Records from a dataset

# # # # #

(* ===== verification/Reporter.v ===== *)
(** Reporter: periodic output of snapshots ([src/node/metrics/reporter.go]).

    The log is the list of lines printed, a CSV file the list of its records.
    What the operating system answers to a call (does the file open, does a
    write succeed) is an argument of the call; the snapshots, which [Snapshot]
    describes, come with the calls too. *)
From stdpp Require Import strings.
From S2P Require Import Prelude Collector Snapshot.
#[local] Open Scope Z_scope.

(** * Definitions *)

(** [csvFile] is nil, an open file, or one that [Stop] has closed. *)
Inductive handle : Set := Nil | Open | Closed.

(** The standard output with its prefix, or a logger of the caller *)
Inductive Logger : Set := Stdout | Custom (name : string).

Record Reporter := mkReporter {
  interval : Z;
  logger : Logger;
  csvPath : string;         (* empty: no CSV output *)
  csvFile : handle;
  stop_closed : bool;       (* stopCh is closed *)
  wg : Z;                   (* loops that have not ended *)
}.

Record Output := mkOutput { logged : list (Logger * string); disk : gmap string (list (list string)) }.

Abbreviation ReporterOption := (Reporter -> Reporter).

Definition WithCSVOutput (path : string) : ReporterOption := fun r =>
  mkReporter (interval r) (logger r) path (csvFile r) (stop_closed r) (wg r).

(** [WithLogger(l)] *)
Definition WithLogger (l : Logger) : ReporterOption := fun r =>
  mkReporter (interval r) l (csvPath r) (csvFile r) (stop_closed r) (wg r).

Definition NewReporter (interval : Z) (opts : list ReporterOption) : Reporter :=
  foldl (fun r opt => opt r) (mkReporter interval Stdout "" Nil false 0) opts.

(** Does [OpenFile] succeed, does [Stat], do the two writes? *)
Record Io := mkIo { io_open : bool; io_stat : bool; io_header : bool; io_row : bool }.

Definition set_csvFile (f : handle) (r : Reporter) : Reporter :=
  mkReporter (interval r) (logger r) (csvPath r) f (stop_closed r) (wg r).

Definition print (l : Logger) (line : string) (out : Output) : Output :=
  mkOutput (logged out ++ [(l, line)]) (disk out).

(** [os.OpenFile] with [O_CREATE|O_APPEND] creates the file if it is missing. *)
Definition open_file (path : string) (out : Output) : Output :=
  mkOutput (logged out) (<[path := default [] (disk out !! path)]> (disk out)).

(** A write that fails is taken to leave the file as it was; a record that is
    written in part is not modelled. *)
Definition write_record (ok : bool) (path : string) (rec : list string) (out : Output) : Output :=
  if ok then mkOutput (logged out) (<[path := default [] (disk out !! path) ++ [rec]]> (disk out))
  else out.

Definition appendCSV (io : Io) (snap : MetricsSnapshot) (r : Reporter) (out : Output)
    : Reporter * Output :=
  match csvFile r with
  | Nil =>
      if io_open io then
        let out := open_file (csvPath r) out in
        let empty := bool_decide (default [] (disk out !! csvPath r) = []) in
        let out := if io_stat io && empty
                   then write_record (io_header io) (csvPath r) csvHeader out else out in
        (set_csvFile Open r, write_record (io_row io) (csvPath r) (csvRow snap) out)
      else (r, print (logger r) "csv open error" out)
  | Open => (r, write_record (io_row io) (csvPath r) (csvRow snap) out)
  | Closed => (r, out)
  end.

Definition output (io : Io) (snap : MetricsSnapshot) (r : Reporter) (out : Output)
    : Reporter * Output :=
  let out := print (logger r) (summary snap) out in
  if decide (csvPath r = "") then (r, out) else appendCSV io snap r out.

Definition Flush (io : Io) (now : Z) (timestamp : string) (load : nat -> Collector)
    (r : Reporter) (out : Output) : outcome (Reporter * Output) :=
  snap ← Snapshot now timestamp load;
  Ret (output io snap r out).

(** What [os.WriteFile] comes to: all is written, the file cannot be opened, or
    it has been truncated and only that many bytes reach it. *)
Inductive write_result : Set := Complete | NotOpened | Partial (bytes : nat).

(** The first bytes of a document, given as its lines *)
Fixpoint cut (bytes : nat) (doc : list string) : list string :=
  match doc with
  | [] => []
  | l :: ls =>
      if (bytes <=? String.length l)%nat then [String.substring 0 bytes l]
      else l :: cut (bytes - S (String.length l)) ls
  end.

(** [os.WriteFile(path, data, 0644)], which truncates the file before it writes;
    true if there is no error. *)
Definition WriteFile (w : write_result) (path : string) (doc : list string) (out : Output) : bool * Output :=
  match w with
  | Complete => (true, mkOutput (logged out) (<[path := [doc]]> (disk out)))
  | NotOpened => (false, out)
  | Partial bytes => (false, mkOutput (logged out) (<[path := [cut bytes doc]]> (disk out)))
  end.

(** [json] is [json.MarshalIndent]: the lines of the document. *)
Definition ExportJSON (json : MetricsSnapshot -> option (list string)) (w : write_result)
    (s : MetricsSnapshot) (path : string) (out : Output) : bool * Output :=
  match json s with
  | None => (false, out)
  | Some doc => WriteFile w path doc out
  end.

Definition FlushToFile (json : MetricsSnapshot -> option (list string)) (w : write_result)
    (now : Z) (timestamp : string) (load : nat -> Collector) (path : string) (out : Output)
    : outcome (bool * Output) :=
  snap ← Snapshot now timestamp load;
  Ret (ExportJSON json w snap path out).

Definition set_wg (n : Z) (r : Reporter) : Reporter :=
  mkReporter (interval r) (logger r) (csvPath r) (csvFile r) (stop_closed r) n.

Definition Start (r : Reporter) : Reporter := set_wg (wg r + 1) r.

(** What a [select] of [loop] chose: the ticker, or the closed [stopCh]. *)
Inductive choice := OnTicker (io : Io) (snap : MetricsSnapshot) | OnStop (io : Io) (snap : MetricsSnapshot).

(** The iterations of [loop], given what each chose; true when it has returned *)
Fixpoint rounds (cs : list choice) (r : Reporter) (out : Output) : bool * Reporter * Output :=
  match cs with
  | [] => (false, r, out)
  | OnTicker io snap :: cs => let '(r, out) := output io snap r out in rounds cs r out
  | OnStop io snap :: _ =>
      let '(r, out) := output io snap r out in (true, set_wg (wg r - 1) r, out)
  end.

(** [loop]: [time.NewTicker] panics when the interval is not positive. *)
Definition loop (cs : list choice) (r : Reporter) (out : Output) : outcome (bool * Reporter * Output) :=
  if interval r <=? 0 then Panic InvalidArgument else Ret (rounds cs r out).

(** [Stop] up to [wg.Wait()], and what follows when every loop has ended. *)
Definition Stop_begin (r : Reporter) : outcome Reporter :=
  if stop_closed r then Panic CloseOfClosedChannel
  else Ret (mkReporter (interval r) (logger r) (csvPath r) (csvFile r) true (wg r)).

Definition Stop_end (r : Reporter) : option Reporter :=
  if decide (wg r = 0) then
    Some (match csvFile r with Nil => r | _ => set_csvFile Closed r end)
  else None.

(** * The summary table *)

Definition line_top : string :=
  "╔══════════════════════════════════════════════════════════════════╗".
Definition line_title : string :=
  "║                    EXPERIMENT METRICS SUMMARY                   ║".
Definition line_mid : string :=
  "╠══════════════════════════════════════════════════════════════════╣".
Definition line_bottom : string :=
  "╚══════════════════════════════════════════════════════════════════╝".

Definition summary_lines (s : MetricsSnapshot) : list string :=
  ["║ Node " +:+ pad_right 4 (decimal (s_NodeID s)) +:+ " │ uptime=" +:+ fixed 1 (s_UptimeSec s) +:+
     "s                                       ║";
   "║   Sent: " +:+ pad_left 8 (decimal (s_MessagesSent s)) +:+ " msgs  " +:+
     pad_left 10 (decimal (s_BytesSent s)) +:+ " bytes  (" +:+ fixed 1 (s_MsgSentPerSec s) +:+
     " msg/s)           ║";
   "║   Recv: " +:+ pad_left 8 (decimal (s_MessagesRecv s)) +:+ " msgs  " +:+
     pad_left 10 (decimal (s_BytesRecv s)) +:+ " bytes  (" +:+ fixed 1 (s_MsgRecvPerSec s) +:+
     " msg/s)           ║";
   "║   Drop: dedup=" +:+ decimal (s_DedupDropped s) +:+ " ttl=" +:+ decimal (s_TTLExpiredDropped s) +:+
     " queue=" +:+ decimal (s_QueueOverflowDropped s) +:+ " err=" +:+ decimal (s_SendErrors s) +:+
     " rate=" +:+ fixed 2 (times_100 (s_DropRate s)) +:+ "%          ║";
   "║   Latency: avg=" +:+ fixed 1 (s_AvgLatencyMs s) +:+ " p50=" +:+ fixed 1 (s_P50LatencyMs s) +:+
     " p95=" +:+ fixed 1 (s_P95LatencyMs s) +:+ " p99=" +:+ fixed 1 (s_P99LatencyMs s) +:+
     " max=" +:+ fixed 1 (s_MaxLatencyMs s) +:+ " ms    ║"] ++
  (if decide (s_UncompressedBytes s > 0)
   then ["║   Compression: " +:+ fixed 2 (times_100 (s_CompressionRatio s)) +:+ "% (" +:+
           decimal (s_UncompressedBytes s) +:+ " → " +:+ decimal (s_CompressedBytes s) +:+
           " bytes)                       ║"]
   else []) ++
  [line_mid].

Definition PrintSummary (snaps : list MetricsSnapshot) : list string :=
  if decide (snaps = []) then []
  else [line_top; line_title; line_mid] ++ concat (map summary_lines snaps) ++ [line_bottom].

(** * Two goroutines in [appendCSV]

    [Flush] may be called while the loop runs; the steps of the two calls of
    [appendCSV] then interleave, and nothing guards [csvFile]. *)
Module Race.

Inductive pc : Set := CheckFile | OpenIt | StatIt | WriteHeader | WriteRow | Finished.

Record State := mkState { file_set : bool; records : list (list string); pcs : pc * pc }.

# # # # #

What is needed
Copy every line of the records above, starting with the first, up to and including the line containing "describes, come with the calls too. *)".

Answer space
(* ===== verification/Reporter.v ===== *)
(** Reporter: periodic output of snapshots ([src/node/metrics/reporter.go]).

    The log is the list of lines printed, a CSV file the list of its records.
    What the operating system answers to a call (does the file open, does a
    write succeed) is an argument of the call; the snapshots, which [Snapshot]
    describes, come with the calls too. *)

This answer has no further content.